Developing biomarker tests is important because it gives clinicians information they need to make strategic treatment recommendations for their patients.

What are the Current Challenges and Where are Biomarker Tests Heading?

First and foremost, it isn’t always clear what can be objectively measured — for all patients — to answer some of the most pressing questions faced by clinicians. Second, these tests must be rigorously evaluated in clinical trials before they can be widely adopted.

Current research suggests that a combination of biomarkers may be more informative than measuring a single biomarker such as BRAF status. For example, one pretreatment biomarker panel that relies on six biomarkers for tumor and immune cell features was found to be a much more powerful predictor of risk of melanoma recurrence than its individual components.

One of the more comprehensive approaches to discerning biomarkers is to do a complete genetic analysis of a patient’s tumor via a process called next-generation sequencing (NGS), which is likely to be more informative than a simple genetic test, as multiple genes are now known to play major roles in melanoma. Researchers think that NGS can be useful for melanoma patients because some mutations identified with this technology may be “actionable.” That is, there are approved drugs that may be aligned with specific mutations, often used to treat other forms of cancer, that may be effective in treating melanomas with these mutations.

Clinicians also face the conundrum of whether to treat patients beyond surgery, as the drugs originally approved for unresectable metastatic melanoma are now approved to treat some stage 3 patients, in what is known as the adjuvant setting. Clinical trials are also looking at treating patients with even earlier stages of the disease. Physicians are treating some patients at high risk of having a melanoma recurrence before or shortly after their surgical removal of their tumor with immune and other cancer therapies, in an effort to have “no tumor left behind” even though many of those patients are likely to be cured by surgery alone. To help navigate these challenges, clinicians need a better understanding of which patients are most likely to have a recurrence of their melanoma and thus should be subjected to the risks of the drug treatments.

“We have the challenge of colliding multiple biomarkers for multiple therapies,” noted Keith Flaherty of Massachusetts General Hospital. Janis Taube, a dermatopathologist at Johns Hopkins University added, “There are a lot of exciting biomarkers in melanoma, but we’re now looking at the gap between discovery and clinical practice.” Taube and Flaherty were two of about two dozen representatives from industry, the FDA, and academia that the MRA brought together as part of its 2021 Scientific Retreat for a lively roundtable discussion on how to move biomarker development forward and into clinical practice so that more melanoma patients can benefit.

Taube suggested biomarkers currently in the discovery and development stages need to be tested in large clinical trials. The results of such trials can refine the guidelines for how these biomarkers are interpreted, as well as validate their reproducibility and accuracy, and their efficiency, in terms of cost and time.
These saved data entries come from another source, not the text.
Lemma admit_quiet st did nb now : P (hex_encode nb) did = false →
  quiet (admit_call st did nb now) (λ _, True).
Proof.
  intros HP. apply quiet_bind; [apply shrinks_enforce|]. intros _.
  destruct (add_u64 _ _ _) as [v|]; [|done]. apply keeps_bind. intros m Hm. split; [|done].
  intros t s Ht. cbn [fst] in Ht.
  apply lookup_insert_Some in Ht as [[<- <-]|[_ Hs]]; [done|by apply (Hm t)].
Qed.
Lemma create_quiet st did clean nb now : P (hex_encode nb) did = false →
  quiet (create_call st did clean nb now) (λ _, True).
Proof.
  intros HP. apply quiet_bind; [apply shrinks_full|]. intros [|]; [|by apply admit_quiet].
  apply quiet_bind; [apply shrinks_cleanup|]. intros [[]|]; [|done].
  apply quiet_bind; [apply shrinks_full|]. intros [|]; [done|by apply admit_quiet].
Qed.
Lemma validate_quiet t now :
  quiet (validate_call t now) (λ r, validates (Returned (SValidated t now r)) = false).
Proof.
  apply keeps_bind, keeps_get. intros m Hm.
  destruct (m !! t) as [s|] eqn:Ht; [|done].
  destruct (_ <=? _)%Z; [|by apply Hm]. apply quiet_bind; [apply shrinks_remove_call|done].
Qed.
Lemma session_calls_quiet st op : creates_none op →
  quiet (session_call st op) (λ r, validates r = false).
Proof.
  intros Hop. destruct op as [did clean nb now|t now|t|did|now].
  - apply keeps_bind. eapply keeps_mono; [by apply create_quiet|done].
  - apply keeps_bind, validate_quiet.
  - apply quiet_bind; [apply shrinks_remove_call|done].
  - apply quiet_bind; [apply shrinks_remove_all|done].
  - apply quiet_bind; [apply shrinks_cleanup|]. by intros [[]|].
Qed.
End validity.
#[export] Hint Resolve shrinks_cleanup shrinks_remove_call shrinks_enforce shrinks_remove_all
  shrinks_full : shrinks.

(** ** The global cap, with calls under way

    A call that has read a free slot is owed that slot until it inserts. While
    it reads the length, shard by shard, entries may move from the shards it has
    yet to read to those it has read, so that it reads less than the map ever
    held. What keeps the store within its cap all the same is a bound on what
    could be left if entries went: for every number of removals that leaves the
    store at its cap or above, the calls that own a slot by then, or would take
    one, fit in the number of calls. *)

Section capacity.
Context `{Hex, Chrono, Profile, SS : SessionShards}.
Context (st : SessionStore).
Implicit Types m : shared Session.
Abbreviation cap := (ss_max_sessions st).

(** What a call under way knows: [Counted i n] has counted [n] entries in the
    shards before [i]; [Owed] has read a length below the cap. *)
Inductive Slot : Type := Counted (i n : nat) | Owed.
Abbreviation idle := (Counted 0 0).
#[local] Instance Slot_eq_dec : EqDecision Slot.
Proof. solve_decision. Defined.

(** The length a call would read if nothing happened any more. *)
Definition would_read (i n : nat) m : nat := n + from i m.
Inductive moves m : Slot → shared Session → Slot → Prop :=
| SlotKept g m' : m' ⊆ m → moves m g m' g
| SlotLeft g : moves m g m idle
| SlotRead i n i' n' : would_read i' n' m = would_read i n m →
    moves m (Counted i n) m (Counted i' n')
| SlotTaken i n : would_read i n m < cap → moves m (Counted i n) m Owed
| SlotFilled t s : moves m Owed (<[t := s]> m) idle.
Abbreviation admitting := (paying (λ _, True) moves).

Lemma admitting_bind {A B} (p : call A) (f : A → call B) Q g :
  shrinks p → (∀ a, admitting (f a) Q g) → admitting (p ≫= f) Q g.
Proof. intros Hp Hf. apply paying_shrinks_bind; [done..| |done]. by intros m m' ?; constructor. Qed.
(** The check: a call that will insert takes a slot, one that will panic none. *)
Lemma full_admitting {B} (f : bool → call B) Q g : g = idle ∨ g = Owed →
  admitting (f true) Q idle → admitting (f false) Q g → admitting (full_call st ≫= f) Q idle.
Proof.
  intros Hg Ht Hf. apply paying_bind, (@paying_len Session session_shards _ _ _ _ Counted);
    [by constructor|done|..].
  - intros i n m _. apply SlotRead. unfold would_read. rewrite (from_split i). lia.
  - intros i n m Hi.
    assert (would_read i n m = n + shard_len i m) as Hw.
    { unfold would_read. rewrite (from_split i), Hi, from_none. lia. }
    cbn [paying]. destruct (cap <=? n + shard_len i m) eqn:E; bool_simpl.
    + exists idle. split; [constructor|done].
    + exists g. split; [|done]. destruct Hg as [-> | ->]; constructor. lia.
Qed.
Lemma admit_admitting did nb now :
  ∃ g, (g = idle ∨ g = Owed) ∧ admitting (admit_call st did nb now) (λ _ g, g = idle) g.
Proof.
  exists (match add_u64 overflow_checks (now_secs now) (ss_ttl_secs st) with
     | Panicked => idle | Returned _ => Owed end).
  split; [destruct (add_u64 _ _ _); auto|]. unfold admit_call.
  destruct (add_u64 _ _ _) as [v|]; (apply admitting_bind; [auto with shrinks|]); [|done].
  intros _. apply paying_brief; [done|by constructor|]. intros m. exists idle.
  split; [constructor|done].
Qed.
Lemma create_admitting did clean nb now :
  admitting (create_call st did clean nb now) (λ _ g, g = idle) idle.
Proof.
  destruct (admit_admitting did nb now) as (g & Hg & Ha).
  apply (full_admitting _ _ g); [done| |exact Ha].
  apply admitting_bind; [apply shrinks_cleanup|]. intros [[]|]; [|done].
  by apply (full_admitting _ _ g).
Qed.
Lemma session_calls_admitting op : admitting (session_call st op) (λ _ g, g = idle) idle.
Proof.
  destruct op as [did clean nb now|t now|t|did|now].
  - apply paying_bind. eapply paying_mono; [apply create_admitting|done].
  - apply admitting_bind; [|done]. unfold validate_call, get_call. shrink.
  - apply admitting_bind; [apply shrinks_remove_call|done].
  - apply admitting_bind; [apply shrinks_remove_all|done].
  - apply admitting_bind; [apply shrinks_cleanup|]. by intros [[]|].
Qed.

(** The calls that know something are under way. *)
Definition busy (g : Slot) : nat := if decide (g = idle) then 0 else 1.
(** After [r] removals, the calls that own a slot or would take one. *)
Definition load (r : nat) m (g : Slot) : nat :=
  match g with Owed => 1 | Counted i n => if would_read i n m <? cap + r then 1 else 0 end.
Definition sum_of (f : Slot → nat) (gs : list Slot) : nat := list_sum (map f gs).
Definition within (k : nat) m (gs : list Slot) : Prop :=
  sum_of busy gs ≤ k ∧ ∀ r, cap + r ≤ size m → size m + sum_of (load r m) gs < cap + k + r.

Lemma sum_of_cons f g gs : sum_of f (g :: gs) = f g + sum_of f gs.
Proof. done. Qed.
Lemma sum_of_app f gs gs' : sum_of f (gs ++ gs') = sum_of f gs + sum_of f gs'.
Proof. unfold sum_of. by rewrite map_app, list_sum_app. Qed.
Lemma sum_of_insert f gs i g g' : gs !! i = Some g →
  sum_of f (<[i := g']> gs) + f g = sum_of f gs + f g'.
Proof.
  revert i. induction gs as [|h gs IH]; intros [|i]; [done|done| |].
  - intros [= ->]. change (<[0 := g']> (g :: gs)) with (g' :: gs). rewrite !sum_of_cons. lia.
  - intros Hi. specialize (IH i Hi). change (<[S i := g']> (h :: gs)) with (h :: <[i := g']> gs).
    rewrite !sum_of_cons. lia.
Qed.
Lemma sum_of_le f f' gs : (∀ g, f g ≤ f' g) → sum_of f gs ≤ sum_of f' gs.
Proof. intros Hf. induction gs as [|g gs IH]; [done|]. rewrite !sum_of_cons. pose proof (Hf g). lia. Qed.
Lemma busy_in_flight ps gs :
  Forall2 (λ p g, admitting p (λ (_ : run SOut) g, g = idle) g) ps gs →
  sum_of busy gs ≤ in_flight ps.
Proof.
  unfold in_flight. induction 1 as [|p g ps gs Hp Hps IH]; [done|].
  rewrite sum_of_cons, filter_cons.
  assert (busy g ≤ 1) by (unfold busy; destruct (decide _); lia).
  destruct p as [r|A f k|A may k|e k]; cbn [paying finished] in *.
  - rewrite decide_False by done. subst g. exact IH.
  - rewrite decide_True by done. cbn [length]. lia.
  - rewrite decide_True by done. cbn [length]. lia.
  - rewrite decide_True by done. cbn [length]. lia.
Qed.
Lemma load_idle r m : cap + r ≤ size m → load r m idle = 0.
Proof.
  intros Hr. cbn [load]. unfold would_read. rewrite from_all.
  destruct (_ <? _) eqn:E; bool_simpl; [lia|done].
Qed.
Lemma load_busy r m g : cap + r ≤ size m → load r m g ≤ busy g.
Proof.
  intros Hr. unfold busy. destruct (decide (g = idle)) as [->|_]; [by rewrite load_idle|].
  destruct g; cbn [load]; [case_match|]; lia.
Qed.
(** A removal brings every reading down by at most what it takes. *)
Lemma load_subseteq r m m' g : m' ⊆ m → load r m' g ≤ load (r + (size m - size m')) m g.
Proof.
  intros Hs. destruct g as [i n|]; [|done]. cbn [load]. unfold would_read.
  pose proof (filter_loss (λ kv, i ≤ shard kv.1) m m' Hs) as Hl.
  pose proof (map_subseteq_size _ _ Hs). unfold from.
  do 2 (destruct (_ <? _) eqn:?; bool_simpl); lia.
Qed.
Lemma load_insert r m t s g : load r (<[t := s]> m) g ≤ load r m g.
Proof.
  destruct g as [i n|]; [|done]. cbn [load]. unfold would_read, from.
  pose proof (filter_insert (λ k, i ≤ shard k) m t s).
  do 2 (destruct (_ <? _) eqn:?; bool_simpl); lia.
Qed.
(** Every access keeps the bound. *)
Lemma within_step k m gs i g m' g' : within k m gs → gs !! i = Some g → moves m g m' g' →
  sum_of busy (<[i := g']> gs) ≤ k → within k m' (<[i := g']> gs).
Proof.
  intros [Hb Hw] Hi Hm Hb'. split; [done|]. intros r Hr.
  assert (∀ f, sum_of f (<[i := g']> gs) + f g = sum_of f gs + f g') as Hf
    by (intros f; by apply sum_of_insert).
  destruct Hm as [g m' Hs|g|j n j' n' Heq|j n Hlt|t s].
  - rewrite list_insert_id by done. pose proof (map_subseteq_size _ _ Hs).
    specialize (Hw (r + (size m - size m')) ltac:(lia)).
    pose proof (sum_of_le _ _ gs (λ g, load_subseteq r m m' g Hs)). lia.
  - specialize (Hw r Hr). specialize (Hf (load r m)). rewrite load_idle in Hf by done. lia.
  - specialize (Hw r Hr). specialize (Hf (load r m)). cbn [load] in Hf. rewrite Heq in Hf. lia.
  - specialize (Hw r Hr). specialize (Hf (load r m)). cbn [load] in Hf.
    destruct (_ <? _) eqn:E; bool_simpl; lia.
  - pose proof (size_insert_le m t s) as Hsize.
    destruct (decide (cap + r ≤ size m)) as [Hr'|Hr'].
    + specialize (Hw r Hr'). specialize (Hf (load r (<[t := s]> m))).
      rewrite load_idle in Hf by done. cbn [load] in Hf.
      pose proof (sum_of_le _ _ gs (λ g, load_insert r m t s g)). lia.
    + specialize (Hf busy). change (busy Owed) with 1 in Hf. change (busy idle) with 0 in Hf.
      pose proof (sum_of_le _ _ (<[i := idle]> gs) (λ g, load_busy r (<[t := s]> m) g Hr)). lia.
Qed.
End capacity.

(** ** Two logins of one DID that race *)

Section race.
Context `{Hex, Chrono, Profile, SS : SessionShards}.
Context (st : SessionStore) (did : string) (clean now : date_time) (valid_until : Z).
Context (Hvalid : add_u64 overflow_checks (now_secs now) (ss_ttl_secs st) = Returned valid_until).
Implicit Types m : shared Session.

Definition new_session (nb : bytes) : Session :=
  {| se_did := did; se_token := hex_encode nb; se_valid_until := valid_until;
     se_created_at := now_secs now |}.
(** Two calls that start together on a store nobody else is using, and end. *)
Definition two_logins m m' : Prop :=
  ∃ nb1 nb2, sys_run (session_calls st) (m, [])
    (m', [Ret (Returned (SCreated (Returned (Ok (new_session nb1)))));
          Ret (Returned (SCreated (Returned (Ok (new_session nb2)))))]).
She pointed out unity is lacking in terms of how current biomarkers are used, with cutoff levels for specific biomarkers varying according to the institution at which they are done. She suggested developing more universal guidelines for biomarkers.
MRA’s Chief Science Officer Marc Hurlbert asked whether more extensive NGS analyses should be reserved for melanoma patients not served well by current treatments. Jason Luke of the University of Pittsburgh responded “Everyone agrees that patients with advanced melanoma should have NGS and not just BRAF and that would open up greater space for these patients to participate in clinical trials.” Luke suggested MRA advocate for NGS as part of the standard care for patients with advanced melanoma as a way to inspire insurers to pay for such analyses. Deborah Norton of Novartis agreed that there needs to be clarification of which melanoma patients should have NGS and when. “I think all melanoma patients need it but there is resistance to this from insurers, so a call to action on this would be helpful,” she said. “Is NGS testing ready for prime time is a key point,” Flaherty stressed.